[Opening DATASET ENTRIES section]

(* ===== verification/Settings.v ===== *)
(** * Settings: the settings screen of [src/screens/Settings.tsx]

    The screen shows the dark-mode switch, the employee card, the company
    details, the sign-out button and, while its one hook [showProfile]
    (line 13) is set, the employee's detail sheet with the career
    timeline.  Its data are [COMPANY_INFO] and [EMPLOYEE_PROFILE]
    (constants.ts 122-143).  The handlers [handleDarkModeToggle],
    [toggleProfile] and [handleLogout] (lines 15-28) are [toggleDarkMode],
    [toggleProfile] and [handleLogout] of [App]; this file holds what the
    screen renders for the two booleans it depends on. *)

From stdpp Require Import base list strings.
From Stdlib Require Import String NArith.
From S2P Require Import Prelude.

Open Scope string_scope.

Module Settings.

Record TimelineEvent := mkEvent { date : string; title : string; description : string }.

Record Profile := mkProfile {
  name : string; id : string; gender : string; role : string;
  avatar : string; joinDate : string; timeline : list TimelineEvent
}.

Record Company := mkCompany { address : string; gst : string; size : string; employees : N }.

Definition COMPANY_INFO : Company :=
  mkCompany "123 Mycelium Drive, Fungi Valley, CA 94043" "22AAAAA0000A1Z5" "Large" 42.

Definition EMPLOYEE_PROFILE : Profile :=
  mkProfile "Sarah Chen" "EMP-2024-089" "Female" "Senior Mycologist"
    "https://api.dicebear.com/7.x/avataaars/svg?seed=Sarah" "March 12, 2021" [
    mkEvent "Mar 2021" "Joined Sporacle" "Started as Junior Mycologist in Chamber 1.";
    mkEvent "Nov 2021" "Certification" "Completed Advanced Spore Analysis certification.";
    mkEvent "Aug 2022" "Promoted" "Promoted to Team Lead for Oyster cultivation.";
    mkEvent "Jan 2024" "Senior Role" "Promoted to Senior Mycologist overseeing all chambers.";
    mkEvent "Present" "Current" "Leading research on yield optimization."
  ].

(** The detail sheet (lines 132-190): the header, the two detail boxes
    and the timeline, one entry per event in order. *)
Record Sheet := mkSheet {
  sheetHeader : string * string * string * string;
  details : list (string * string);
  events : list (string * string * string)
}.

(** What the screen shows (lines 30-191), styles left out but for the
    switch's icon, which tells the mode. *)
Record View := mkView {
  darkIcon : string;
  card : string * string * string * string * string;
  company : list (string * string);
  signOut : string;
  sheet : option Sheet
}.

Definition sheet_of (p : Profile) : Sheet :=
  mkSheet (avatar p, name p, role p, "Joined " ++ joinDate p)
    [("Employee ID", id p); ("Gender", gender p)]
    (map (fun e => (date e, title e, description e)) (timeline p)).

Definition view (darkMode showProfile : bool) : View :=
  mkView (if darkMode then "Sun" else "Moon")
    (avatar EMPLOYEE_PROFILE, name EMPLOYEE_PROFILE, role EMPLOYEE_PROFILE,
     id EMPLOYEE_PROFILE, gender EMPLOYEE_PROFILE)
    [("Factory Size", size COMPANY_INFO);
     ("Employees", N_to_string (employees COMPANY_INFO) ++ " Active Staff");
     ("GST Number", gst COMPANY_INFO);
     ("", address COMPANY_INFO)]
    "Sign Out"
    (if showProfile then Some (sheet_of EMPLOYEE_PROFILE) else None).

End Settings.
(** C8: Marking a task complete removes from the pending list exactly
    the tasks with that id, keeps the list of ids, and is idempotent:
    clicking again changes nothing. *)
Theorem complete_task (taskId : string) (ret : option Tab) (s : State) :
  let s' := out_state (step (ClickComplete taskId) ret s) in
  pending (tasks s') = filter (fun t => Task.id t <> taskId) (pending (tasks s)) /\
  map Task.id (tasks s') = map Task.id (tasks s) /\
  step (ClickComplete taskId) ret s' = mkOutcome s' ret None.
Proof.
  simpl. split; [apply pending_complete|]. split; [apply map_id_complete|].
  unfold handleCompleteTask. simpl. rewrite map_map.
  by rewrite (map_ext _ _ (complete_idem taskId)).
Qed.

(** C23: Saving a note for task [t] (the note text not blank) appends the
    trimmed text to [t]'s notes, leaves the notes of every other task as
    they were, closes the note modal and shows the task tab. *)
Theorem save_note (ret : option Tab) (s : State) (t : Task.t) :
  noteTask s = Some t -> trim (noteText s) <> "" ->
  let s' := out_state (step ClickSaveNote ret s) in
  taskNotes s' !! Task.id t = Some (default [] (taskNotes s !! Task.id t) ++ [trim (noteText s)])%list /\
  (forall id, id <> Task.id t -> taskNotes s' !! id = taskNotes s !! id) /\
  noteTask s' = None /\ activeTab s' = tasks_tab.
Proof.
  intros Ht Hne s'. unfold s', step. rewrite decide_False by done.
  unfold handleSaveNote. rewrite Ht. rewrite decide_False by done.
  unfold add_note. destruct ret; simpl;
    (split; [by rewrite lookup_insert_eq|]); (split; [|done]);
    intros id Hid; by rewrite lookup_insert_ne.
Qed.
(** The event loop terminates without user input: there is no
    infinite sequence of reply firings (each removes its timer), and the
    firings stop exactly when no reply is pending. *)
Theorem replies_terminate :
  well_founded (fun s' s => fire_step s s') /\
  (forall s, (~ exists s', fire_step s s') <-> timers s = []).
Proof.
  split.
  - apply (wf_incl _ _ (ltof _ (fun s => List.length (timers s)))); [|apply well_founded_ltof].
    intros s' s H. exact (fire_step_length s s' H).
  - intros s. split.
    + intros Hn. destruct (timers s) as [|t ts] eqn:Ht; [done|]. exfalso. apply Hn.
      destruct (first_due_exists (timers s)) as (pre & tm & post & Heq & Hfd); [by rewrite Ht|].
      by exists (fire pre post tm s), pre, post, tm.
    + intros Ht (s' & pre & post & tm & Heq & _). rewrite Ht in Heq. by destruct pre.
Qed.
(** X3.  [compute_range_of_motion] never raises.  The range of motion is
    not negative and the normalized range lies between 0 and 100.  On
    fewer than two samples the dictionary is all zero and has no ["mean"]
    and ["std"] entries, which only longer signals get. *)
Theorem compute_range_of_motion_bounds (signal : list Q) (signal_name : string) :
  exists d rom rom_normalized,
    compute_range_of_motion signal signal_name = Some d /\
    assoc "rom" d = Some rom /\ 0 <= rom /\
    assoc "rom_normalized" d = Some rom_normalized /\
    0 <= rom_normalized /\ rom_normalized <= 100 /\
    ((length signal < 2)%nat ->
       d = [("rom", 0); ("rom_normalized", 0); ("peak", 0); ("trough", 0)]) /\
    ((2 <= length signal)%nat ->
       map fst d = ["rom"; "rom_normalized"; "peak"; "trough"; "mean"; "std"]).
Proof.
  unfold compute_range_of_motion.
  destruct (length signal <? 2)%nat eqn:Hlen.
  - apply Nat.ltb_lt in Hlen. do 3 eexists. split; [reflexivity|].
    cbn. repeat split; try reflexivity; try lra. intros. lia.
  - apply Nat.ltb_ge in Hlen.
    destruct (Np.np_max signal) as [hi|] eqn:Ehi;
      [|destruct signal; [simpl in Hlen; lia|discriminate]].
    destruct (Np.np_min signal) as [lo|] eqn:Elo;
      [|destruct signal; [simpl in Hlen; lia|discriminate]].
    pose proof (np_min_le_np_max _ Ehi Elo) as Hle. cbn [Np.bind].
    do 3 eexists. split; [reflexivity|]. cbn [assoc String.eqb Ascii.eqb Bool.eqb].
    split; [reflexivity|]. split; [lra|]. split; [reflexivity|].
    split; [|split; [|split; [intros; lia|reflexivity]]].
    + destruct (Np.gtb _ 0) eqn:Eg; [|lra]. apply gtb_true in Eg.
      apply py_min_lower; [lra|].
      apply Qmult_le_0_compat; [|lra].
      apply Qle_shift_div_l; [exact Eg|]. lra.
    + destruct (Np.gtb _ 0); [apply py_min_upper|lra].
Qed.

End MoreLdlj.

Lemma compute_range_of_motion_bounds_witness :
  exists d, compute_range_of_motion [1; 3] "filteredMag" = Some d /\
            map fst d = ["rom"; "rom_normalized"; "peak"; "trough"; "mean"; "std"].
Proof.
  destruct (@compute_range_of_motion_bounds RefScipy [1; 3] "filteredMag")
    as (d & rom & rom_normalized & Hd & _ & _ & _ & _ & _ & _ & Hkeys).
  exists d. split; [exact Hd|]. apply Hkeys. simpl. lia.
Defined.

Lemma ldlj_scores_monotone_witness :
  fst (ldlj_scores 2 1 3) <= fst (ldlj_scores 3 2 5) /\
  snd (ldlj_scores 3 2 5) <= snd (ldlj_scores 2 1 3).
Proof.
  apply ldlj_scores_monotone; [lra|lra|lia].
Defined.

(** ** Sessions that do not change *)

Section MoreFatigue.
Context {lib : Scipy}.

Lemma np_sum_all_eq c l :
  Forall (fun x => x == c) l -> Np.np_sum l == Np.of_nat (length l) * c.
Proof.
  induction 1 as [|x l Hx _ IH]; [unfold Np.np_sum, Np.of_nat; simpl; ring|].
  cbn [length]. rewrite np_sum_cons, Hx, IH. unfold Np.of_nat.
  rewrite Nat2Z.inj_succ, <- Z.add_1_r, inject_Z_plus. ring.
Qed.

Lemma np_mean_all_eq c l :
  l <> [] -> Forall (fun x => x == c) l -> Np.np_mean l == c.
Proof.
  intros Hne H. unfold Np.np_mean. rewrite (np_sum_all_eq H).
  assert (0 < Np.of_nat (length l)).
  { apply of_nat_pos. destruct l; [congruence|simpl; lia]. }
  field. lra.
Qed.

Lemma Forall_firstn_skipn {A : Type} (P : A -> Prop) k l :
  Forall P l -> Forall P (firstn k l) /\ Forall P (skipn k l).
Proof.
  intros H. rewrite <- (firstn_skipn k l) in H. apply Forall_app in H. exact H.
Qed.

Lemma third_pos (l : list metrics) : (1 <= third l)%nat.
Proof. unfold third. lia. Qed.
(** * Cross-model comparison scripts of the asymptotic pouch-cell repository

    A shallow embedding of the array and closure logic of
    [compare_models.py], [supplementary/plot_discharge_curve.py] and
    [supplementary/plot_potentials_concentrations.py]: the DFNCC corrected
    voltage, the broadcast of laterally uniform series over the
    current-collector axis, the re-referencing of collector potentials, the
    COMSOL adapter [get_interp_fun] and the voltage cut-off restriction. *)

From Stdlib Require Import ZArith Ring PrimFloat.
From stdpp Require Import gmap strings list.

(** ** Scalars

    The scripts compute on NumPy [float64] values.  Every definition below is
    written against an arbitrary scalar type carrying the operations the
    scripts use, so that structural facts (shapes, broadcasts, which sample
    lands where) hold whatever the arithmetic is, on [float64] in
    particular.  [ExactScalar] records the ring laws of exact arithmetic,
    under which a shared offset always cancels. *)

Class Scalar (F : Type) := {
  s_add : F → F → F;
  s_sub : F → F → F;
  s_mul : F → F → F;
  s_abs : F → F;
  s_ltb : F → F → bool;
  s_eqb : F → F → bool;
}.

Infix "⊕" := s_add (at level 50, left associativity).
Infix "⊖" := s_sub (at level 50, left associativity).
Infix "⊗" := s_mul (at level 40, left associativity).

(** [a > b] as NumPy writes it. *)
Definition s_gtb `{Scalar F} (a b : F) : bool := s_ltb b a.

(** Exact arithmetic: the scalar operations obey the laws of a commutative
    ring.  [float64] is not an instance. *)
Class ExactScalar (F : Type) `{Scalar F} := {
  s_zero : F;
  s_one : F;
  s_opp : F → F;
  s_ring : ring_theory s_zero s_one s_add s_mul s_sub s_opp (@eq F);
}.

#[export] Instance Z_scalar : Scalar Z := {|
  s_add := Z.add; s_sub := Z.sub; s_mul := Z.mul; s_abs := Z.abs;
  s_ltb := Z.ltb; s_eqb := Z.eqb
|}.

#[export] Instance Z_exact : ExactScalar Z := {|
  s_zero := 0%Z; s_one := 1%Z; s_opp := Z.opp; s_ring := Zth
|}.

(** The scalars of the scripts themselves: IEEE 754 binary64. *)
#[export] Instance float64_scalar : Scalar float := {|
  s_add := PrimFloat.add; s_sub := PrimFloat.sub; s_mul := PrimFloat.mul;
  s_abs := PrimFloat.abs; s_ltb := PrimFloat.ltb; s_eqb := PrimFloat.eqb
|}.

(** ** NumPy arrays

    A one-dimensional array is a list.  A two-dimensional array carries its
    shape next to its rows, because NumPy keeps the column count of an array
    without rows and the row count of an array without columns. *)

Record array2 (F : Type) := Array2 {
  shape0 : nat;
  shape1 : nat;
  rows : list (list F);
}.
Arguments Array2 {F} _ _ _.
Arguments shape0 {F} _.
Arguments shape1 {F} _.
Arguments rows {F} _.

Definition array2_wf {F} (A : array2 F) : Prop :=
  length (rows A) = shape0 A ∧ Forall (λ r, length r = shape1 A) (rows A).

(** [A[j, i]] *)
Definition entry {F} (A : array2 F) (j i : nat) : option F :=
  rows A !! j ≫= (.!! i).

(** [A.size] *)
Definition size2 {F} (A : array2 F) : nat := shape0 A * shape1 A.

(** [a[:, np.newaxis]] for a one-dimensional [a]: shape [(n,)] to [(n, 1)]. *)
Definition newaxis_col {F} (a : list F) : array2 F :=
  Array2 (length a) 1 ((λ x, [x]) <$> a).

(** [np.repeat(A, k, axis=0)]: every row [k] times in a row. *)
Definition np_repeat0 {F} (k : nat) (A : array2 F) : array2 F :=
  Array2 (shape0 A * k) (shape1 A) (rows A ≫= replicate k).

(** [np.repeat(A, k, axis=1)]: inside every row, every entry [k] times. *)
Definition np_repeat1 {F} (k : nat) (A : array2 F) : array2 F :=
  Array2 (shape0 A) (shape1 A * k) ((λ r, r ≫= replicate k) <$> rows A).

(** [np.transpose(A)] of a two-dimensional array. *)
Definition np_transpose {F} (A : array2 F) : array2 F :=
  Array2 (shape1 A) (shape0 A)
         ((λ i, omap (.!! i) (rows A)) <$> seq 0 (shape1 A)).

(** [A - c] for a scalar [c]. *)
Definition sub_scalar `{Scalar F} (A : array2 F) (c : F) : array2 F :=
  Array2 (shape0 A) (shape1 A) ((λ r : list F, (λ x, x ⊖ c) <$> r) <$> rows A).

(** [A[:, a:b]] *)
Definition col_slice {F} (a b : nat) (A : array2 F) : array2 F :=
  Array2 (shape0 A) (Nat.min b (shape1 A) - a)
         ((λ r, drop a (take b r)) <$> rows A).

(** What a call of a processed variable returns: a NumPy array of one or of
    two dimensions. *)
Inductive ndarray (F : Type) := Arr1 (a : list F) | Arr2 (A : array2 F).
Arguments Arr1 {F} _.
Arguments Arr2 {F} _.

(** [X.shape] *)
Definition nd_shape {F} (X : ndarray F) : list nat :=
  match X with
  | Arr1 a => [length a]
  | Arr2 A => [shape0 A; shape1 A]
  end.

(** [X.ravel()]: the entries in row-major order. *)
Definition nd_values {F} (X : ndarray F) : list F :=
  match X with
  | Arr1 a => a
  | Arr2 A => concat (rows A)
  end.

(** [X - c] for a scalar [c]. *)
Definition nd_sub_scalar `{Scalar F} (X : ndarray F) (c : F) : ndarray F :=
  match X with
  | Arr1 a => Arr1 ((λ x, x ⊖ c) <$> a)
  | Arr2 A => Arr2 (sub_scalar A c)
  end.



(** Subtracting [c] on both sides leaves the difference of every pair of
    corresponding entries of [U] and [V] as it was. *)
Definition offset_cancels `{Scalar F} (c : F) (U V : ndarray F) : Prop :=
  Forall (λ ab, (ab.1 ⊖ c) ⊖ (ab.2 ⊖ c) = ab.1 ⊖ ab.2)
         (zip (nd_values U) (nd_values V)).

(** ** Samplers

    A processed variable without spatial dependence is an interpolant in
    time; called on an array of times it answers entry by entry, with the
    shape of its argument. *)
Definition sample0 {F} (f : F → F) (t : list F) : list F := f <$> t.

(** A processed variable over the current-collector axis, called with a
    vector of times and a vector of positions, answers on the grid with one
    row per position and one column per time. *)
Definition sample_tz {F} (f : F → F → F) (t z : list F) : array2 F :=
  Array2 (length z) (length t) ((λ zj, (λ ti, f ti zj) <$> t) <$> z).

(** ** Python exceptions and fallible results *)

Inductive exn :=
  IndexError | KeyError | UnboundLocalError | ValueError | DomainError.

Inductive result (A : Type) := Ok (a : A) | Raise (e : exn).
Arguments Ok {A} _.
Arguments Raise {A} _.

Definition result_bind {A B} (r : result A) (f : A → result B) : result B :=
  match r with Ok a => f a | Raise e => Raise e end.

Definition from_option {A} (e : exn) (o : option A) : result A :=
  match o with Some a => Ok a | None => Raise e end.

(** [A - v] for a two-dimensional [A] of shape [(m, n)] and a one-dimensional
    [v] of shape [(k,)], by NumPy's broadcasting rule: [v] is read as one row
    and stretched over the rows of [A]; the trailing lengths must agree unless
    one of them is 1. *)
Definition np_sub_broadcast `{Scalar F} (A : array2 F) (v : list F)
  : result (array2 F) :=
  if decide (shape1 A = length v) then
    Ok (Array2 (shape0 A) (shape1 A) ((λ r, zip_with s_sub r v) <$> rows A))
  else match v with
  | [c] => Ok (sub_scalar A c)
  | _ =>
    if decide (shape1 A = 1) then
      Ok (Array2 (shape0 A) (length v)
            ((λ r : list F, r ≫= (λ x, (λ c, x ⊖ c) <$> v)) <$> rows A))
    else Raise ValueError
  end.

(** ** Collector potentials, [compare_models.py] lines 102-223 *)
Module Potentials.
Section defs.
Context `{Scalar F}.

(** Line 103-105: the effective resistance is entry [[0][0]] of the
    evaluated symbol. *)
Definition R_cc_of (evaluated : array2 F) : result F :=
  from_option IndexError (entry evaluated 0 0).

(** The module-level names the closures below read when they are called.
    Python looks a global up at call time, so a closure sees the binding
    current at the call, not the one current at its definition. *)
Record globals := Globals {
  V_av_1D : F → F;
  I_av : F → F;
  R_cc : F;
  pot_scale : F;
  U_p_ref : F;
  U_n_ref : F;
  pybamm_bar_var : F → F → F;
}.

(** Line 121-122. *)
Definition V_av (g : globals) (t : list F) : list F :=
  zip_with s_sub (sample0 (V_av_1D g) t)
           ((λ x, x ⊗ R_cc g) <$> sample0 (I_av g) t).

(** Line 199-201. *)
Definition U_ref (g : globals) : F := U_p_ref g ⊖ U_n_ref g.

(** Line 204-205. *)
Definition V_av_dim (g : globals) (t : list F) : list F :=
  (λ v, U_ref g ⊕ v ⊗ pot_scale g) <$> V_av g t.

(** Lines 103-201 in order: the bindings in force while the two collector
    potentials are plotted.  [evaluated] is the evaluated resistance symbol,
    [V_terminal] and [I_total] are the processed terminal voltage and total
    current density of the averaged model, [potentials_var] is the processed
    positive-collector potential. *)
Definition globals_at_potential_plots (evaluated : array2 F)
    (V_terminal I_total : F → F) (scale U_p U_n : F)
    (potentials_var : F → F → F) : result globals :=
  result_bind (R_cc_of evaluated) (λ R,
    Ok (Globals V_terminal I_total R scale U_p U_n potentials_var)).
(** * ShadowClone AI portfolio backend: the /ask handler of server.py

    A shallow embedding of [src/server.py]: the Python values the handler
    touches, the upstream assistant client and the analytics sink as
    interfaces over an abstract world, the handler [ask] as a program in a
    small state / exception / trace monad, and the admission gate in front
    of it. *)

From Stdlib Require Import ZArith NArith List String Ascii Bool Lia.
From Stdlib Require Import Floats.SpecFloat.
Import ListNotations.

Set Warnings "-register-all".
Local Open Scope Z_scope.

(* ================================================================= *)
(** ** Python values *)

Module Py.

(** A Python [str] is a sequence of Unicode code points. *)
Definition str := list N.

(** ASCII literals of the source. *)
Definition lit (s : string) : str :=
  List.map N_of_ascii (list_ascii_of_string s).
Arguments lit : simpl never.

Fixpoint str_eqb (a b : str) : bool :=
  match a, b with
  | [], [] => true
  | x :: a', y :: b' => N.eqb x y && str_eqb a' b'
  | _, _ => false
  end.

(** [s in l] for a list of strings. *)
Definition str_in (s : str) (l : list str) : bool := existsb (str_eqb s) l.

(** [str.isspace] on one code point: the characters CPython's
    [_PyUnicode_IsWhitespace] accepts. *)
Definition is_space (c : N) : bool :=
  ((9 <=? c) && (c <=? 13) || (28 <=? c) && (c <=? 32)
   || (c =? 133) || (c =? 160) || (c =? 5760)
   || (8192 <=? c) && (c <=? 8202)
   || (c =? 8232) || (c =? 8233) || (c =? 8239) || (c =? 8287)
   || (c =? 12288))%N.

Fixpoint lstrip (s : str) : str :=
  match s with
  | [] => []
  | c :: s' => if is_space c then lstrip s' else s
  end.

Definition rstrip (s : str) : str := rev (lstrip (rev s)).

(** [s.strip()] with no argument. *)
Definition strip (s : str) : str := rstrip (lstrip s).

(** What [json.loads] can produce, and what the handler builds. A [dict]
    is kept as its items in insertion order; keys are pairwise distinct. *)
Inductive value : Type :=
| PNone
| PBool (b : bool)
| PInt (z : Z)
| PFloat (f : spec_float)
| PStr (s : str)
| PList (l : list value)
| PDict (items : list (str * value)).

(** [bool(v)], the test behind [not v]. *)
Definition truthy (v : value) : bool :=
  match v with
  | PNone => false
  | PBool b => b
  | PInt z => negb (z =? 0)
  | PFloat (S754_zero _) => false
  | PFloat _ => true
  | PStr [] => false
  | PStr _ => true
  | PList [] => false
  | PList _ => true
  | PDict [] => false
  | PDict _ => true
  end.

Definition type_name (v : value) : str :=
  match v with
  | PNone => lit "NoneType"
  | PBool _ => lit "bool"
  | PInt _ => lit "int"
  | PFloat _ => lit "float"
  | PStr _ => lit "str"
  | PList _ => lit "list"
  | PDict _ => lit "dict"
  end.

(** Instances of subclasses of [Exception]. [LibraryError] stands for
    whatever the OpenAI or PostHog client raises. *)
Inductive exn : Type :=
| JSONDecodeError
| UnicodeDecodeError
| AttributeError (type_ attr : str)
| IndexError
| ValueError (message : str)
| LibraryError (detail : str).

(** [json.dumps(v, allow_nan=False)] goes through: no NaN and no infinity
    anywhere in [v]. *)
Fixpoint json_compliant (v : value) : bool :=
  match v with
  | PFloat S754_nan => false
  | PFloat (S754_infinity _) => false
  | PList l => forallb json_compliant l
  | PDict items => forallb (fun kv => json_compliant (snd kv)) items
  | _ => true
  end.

[Closing DATASET ENTRIES section]

→ EXERCISE OBJECTIVE: Copy out only the lines of the records above from the one with "((λ r, drop" through the one with "(** [X - c] for a scalar [c]. *)", exactly as they stand, both included.

→ RESPONSE TO THIS EXERCISE:
         ((λ r, drop a (take b r)) <$> rows A).

(** What a call of a processed variable returns: a NumPy array of one or of
    two dimensions. *)
Inductive ndarray (F : Type) := Arr1 (a : list F) | Arr2 (A : array2 F).
Arguments Arr1 {F} _.
Arguments Arr2 {F} _.

(** [X.shape] *)
Definition nd_shape {F} (X : ndarray F) : list nat :=
  match X with
  | Arr1 a => [length a]
  | Arr2 A => [shape0 A; shape1 A]
  end.

(** [X.ravel()]: the entries in row-major order. *)
Definition nd_values {F} (X : ndarray F) : list F :=
  match X with
  | Arr1 a => a
  | Arr2 A => concat (rows A)
  end.

(** [X - c] for a scalar [c]. *)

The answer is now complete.